## Material for this exercise

....

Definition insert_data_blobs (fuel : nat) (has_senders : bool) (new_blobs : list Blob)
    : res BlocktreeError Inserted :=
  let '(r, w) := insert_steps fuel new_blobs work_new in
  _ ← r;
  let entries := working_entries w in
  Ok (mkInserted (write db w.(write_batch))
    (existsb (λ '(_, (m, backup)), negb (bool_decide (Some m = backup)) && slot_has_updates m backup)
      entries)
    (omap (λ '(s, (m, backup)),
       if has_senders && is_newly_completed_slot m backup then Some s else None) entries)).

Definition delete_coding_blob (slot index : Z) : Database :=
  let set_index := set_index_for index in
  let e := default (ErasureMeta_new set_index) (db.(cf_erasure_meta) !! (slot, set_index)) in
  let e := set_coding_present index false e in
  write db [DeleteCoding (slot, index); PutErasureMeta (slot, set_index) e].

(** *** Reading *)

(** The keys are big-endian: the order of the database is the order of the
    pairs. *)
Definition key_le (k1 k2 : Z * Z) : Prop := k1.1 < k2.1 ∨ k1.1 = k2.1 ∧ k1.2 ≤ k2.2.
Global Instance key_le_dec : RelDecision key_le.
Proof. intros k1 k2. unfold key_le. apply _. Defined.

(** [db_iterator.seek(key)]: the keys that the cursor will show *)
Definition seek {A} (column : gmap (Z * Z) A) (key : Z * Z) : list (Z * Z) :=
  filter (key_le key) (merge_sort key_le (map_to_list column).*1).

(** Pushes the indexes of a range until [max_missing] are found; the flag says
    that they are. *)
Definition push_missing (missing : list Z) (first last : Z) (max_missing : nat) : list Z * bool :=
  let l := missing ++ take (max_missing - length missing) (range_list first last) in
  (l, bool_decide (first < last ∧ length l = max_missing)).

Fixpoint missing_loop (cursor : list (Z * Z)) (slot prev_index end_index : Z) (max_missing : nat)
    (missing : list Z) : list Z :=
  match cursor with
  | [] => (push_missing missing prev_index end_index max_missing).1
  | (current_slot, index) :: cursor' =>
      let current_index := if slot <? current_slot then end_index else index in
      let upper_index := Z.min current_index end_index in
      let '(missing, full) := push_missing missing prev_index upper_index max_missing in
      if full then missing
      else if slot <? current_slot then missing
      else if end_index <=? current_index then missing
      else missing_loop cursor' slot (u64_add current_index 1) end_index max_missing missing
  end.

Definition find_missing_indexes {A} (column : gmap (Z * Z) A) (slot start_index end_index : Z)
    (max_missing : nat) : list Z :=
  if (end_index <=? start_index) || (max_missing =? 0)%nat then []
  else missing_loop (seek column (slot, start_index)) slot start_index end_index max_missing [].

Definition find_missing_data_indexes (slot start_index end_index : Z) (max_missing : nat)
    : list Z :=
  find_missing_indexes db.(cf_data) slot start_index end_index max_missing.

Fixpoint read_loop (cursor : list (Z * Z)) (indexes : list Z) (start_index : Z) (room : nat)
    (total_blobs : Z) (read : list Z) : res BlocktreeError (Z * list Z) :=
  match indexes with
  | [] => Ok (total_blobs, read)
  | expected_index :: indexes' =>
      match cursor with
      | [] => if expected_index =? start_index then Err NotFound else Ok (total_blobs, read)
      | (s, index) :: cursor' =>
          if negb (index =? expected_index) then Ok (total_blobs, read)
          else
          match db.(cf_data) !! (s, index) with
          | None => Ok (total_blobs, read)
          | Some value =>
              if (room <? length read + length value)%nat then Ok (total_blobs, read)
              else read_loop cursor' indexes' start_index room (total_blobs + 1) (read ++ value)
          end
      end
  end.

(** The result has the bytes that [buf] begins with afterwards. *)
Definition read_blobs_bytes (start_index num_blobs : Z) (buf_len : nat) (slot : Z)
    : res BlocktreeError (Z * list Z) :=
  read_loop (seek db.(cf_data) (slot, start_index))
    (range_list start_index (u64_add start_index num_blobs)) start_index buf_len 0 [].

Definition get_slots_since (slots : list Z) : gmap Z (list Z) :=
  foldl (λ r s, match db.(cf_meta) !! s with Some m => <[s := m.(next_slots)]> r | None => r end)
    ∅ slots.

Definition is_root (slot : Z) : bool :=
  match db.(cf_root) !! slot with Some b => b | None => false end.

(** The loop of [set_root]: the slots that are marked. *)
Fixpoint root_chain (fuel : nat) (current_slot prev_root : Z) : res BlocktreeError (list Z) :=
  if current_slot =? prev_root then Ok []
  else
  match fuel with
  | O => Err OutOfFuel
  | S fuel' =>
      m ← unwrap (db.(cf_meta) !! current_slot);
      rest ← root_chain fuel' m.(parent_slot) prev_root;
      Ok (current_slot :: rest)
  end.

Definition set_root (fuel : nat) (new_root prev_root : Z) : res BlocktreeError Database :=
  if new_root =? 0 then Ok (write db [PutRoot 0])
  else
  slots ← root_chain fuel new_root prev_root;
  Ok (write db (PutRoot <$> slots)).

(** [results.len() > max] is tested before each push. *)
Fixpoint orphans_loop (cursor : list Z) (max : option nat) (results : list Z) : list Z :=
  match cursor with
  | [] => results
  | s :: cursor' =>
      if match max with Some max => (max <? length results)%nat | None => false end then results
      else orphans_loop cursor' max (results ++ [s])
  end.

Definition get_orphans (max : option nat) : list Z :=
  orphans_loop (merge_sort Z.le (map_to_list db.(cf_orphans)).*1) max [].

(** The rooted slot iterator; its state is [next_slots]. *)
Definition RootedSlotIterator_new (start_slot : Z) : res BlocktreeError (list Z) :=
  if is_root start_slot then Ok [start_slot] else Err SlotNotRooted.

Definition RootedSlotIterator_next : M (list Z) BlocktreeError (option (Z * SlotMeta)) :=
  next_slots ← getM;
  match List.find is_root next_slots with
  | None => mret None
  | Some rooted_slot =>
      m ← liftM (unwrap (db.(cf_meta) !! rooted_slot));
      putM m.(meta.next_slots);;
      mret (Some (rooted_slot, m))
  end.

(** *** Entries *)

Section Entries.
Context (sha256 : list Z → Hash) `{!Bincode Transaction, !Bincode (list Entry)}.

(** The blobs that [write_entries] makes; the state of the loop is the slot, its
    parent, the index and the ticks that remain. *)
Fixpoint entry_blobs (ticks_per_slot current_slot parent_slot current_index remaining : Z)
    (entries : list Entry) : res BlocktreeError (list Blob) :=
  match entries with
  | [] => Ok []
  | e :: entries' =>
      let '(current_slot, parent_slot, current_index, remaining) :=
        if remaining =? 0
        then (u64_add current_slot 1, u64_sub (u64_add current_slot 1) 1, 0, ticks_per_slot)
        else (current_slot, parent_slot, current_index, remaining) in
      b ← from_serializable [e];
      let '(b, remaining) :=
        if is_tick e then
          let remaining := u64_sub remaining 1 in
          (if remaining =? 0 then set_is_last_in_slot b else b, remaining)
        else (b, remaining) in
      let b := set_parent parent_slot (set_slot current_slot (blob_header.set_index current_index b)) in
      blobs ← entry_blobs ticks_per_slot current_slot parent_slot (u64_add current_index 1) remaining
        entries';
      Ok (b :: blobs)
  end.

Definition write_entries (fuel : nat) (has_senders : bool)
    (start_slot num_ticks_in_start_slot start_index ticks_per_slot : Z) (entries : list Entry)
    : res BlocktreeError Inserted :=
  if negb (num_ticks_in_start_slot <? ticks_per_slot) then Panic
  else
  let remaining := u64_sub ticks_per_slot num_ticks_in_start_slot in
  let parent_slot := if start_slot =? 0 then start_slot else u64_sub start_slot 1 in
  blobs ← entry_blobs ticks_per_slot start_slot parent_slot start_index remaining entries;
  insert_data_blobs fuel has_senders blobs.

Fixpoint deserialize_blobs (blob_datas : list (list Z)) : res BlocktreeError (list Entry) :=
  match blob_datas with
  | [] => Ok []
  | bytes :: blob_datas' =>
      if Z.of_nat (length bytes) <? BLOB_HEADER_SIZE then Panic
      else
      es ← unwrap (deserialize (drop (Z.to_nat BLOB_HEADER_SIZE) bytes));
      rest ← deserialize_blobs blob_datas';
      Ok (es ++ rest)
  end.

....

## Problem to work on
Go through the data above and copy each line in which "rest" appears.

## Response
      rest ← root_chain fuel' m.(parent_slot) prev_root;
      Ok (current_slot :: rest)
      rest ← deserialize_blobs blob_datas';
      Ok (es ++ rest)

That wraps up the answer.